▸ Task prompt
Go through the listing below from its first line and repeat each line exactly, ending at the line containing "pk_bound : 0" and including it.

▸ Records for this exercise
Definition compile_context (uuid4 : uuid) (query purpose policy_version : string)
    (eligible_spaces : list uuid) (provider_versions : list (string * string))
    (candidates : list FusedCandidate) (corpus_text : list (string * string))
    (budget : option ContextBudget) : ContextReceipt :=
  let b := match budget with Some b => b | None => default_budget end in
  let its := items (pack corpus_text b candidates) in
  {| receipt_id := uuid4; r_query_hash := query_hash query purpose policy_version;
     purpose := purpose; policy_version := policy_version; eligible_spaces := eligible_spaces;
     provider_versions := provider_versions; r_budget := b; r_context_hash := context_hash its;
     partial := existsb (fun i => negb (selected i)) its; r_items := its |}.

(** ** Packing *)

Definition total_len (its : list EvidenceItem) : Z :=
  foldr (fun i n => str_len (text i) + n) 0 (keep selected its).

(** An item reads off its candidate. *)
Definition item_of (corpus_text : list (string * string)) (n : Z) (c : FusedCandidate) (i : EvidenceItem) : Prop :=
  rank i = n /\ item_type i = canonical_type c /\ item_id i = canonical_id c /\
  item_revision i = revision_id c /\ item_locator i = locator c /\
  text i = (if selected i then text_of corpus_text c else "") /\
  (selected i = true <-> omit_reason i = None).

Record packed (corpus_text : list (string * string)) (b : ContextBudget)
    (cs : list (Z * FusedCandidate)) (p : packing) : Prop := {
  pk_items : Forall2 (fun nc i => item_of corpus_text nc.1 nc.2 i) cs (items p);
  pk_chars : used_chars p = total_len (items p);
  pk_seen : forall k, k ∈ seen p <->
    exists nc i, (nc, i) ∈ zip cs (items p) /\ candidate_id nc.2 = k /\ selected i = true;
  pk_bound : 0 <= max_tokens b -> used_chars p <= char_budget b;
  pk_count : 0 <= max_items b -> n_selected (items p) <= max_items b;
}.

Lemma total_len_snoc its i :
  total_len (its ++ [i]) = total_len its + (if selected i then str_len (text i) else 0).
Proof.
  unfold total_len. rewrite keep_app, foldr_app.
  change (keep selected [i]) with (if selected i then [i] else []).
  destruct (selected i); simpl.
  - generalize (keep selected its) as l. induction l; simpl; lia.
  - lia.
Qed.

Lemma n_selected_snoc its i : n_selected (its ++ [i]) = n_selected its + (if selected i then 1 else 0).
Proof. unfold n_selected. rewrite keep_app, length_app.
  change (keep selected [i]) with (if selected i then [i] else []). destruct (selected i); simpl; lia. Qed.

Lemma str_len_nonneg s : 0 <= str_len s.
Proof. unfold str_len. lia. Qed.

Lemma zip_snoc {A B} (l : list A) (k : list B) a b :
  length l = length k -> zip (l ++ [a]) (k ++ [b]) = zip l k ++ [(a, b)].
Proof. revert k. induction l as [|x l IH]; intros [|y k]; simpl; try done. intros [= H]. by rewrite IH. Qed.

▸ Expected output
Definition compile_context (uuid4 : uuid) (query purpose policy_version : string)
    (eligible_spaces : list uuid) (provider_versions : list (string * string))
    (candidates : list FusedCandidate) (corpus_text : list (string * string))
    (budget : option ContextBudget) : ContextReceipt :=
  let b := match budget with Some b => b | None => default_budget end in
  let its := items (pack corpus_text b candidates) in
  {| receipt_id := uuid4; r_query_hash := query_hash query purpose policy_version;
     purpose := purpose; policy_version := policy_version; eligible_spaces := eligible_spaces;
     provider_versions := provider_versions; r_budget := b; r_context_hash := context_hash its;
     partial := existsb (fun i => negb (selected i)) its; r_items := its |}.

(** ** Packing *)

Definition total_len (its : list EvidenceItem) : Z :=
  foldr (fun i n => str_len (text i) + n) 0 (keep selected its).

(** An item reads off its candidate. *)
Definition item_of (corpus_text : list (string * string)) (n : Z) (c : FusedCandidate) (i : EvidenceItem) : Prop :=
  rank i = n /\ item_type i = canonical_type c /\ item_id i = canonical_id c /\
  item_revision i = revision_id c /\ item_locator i = locator c /\
  text i = (if selected i then text_of corpus_text c else "") /\
  (selected i = true <-> omit_reason i = None).

Record packed (corpus_text : list (string * string)) (b : ContextBudget)
    (cs : list (Z * FusedCandidate)) (p : packing) : Prop := {
  pk_items : Forall2 (fun nc i => item_of corpus_text nc.1 nc.2 i) cs (items p);
  pk_chars : used_chars p = total_len (items p);
  pk_seen : forall k, k ∈ seen p <->
    exists nc i, (nc, i) ∈ zip cs (items p) /\ candidate_id nc.2 = k /\ selected i = true;
  pk_bound : 0 <= max_tokens b -> used_chars p <= char_budget b;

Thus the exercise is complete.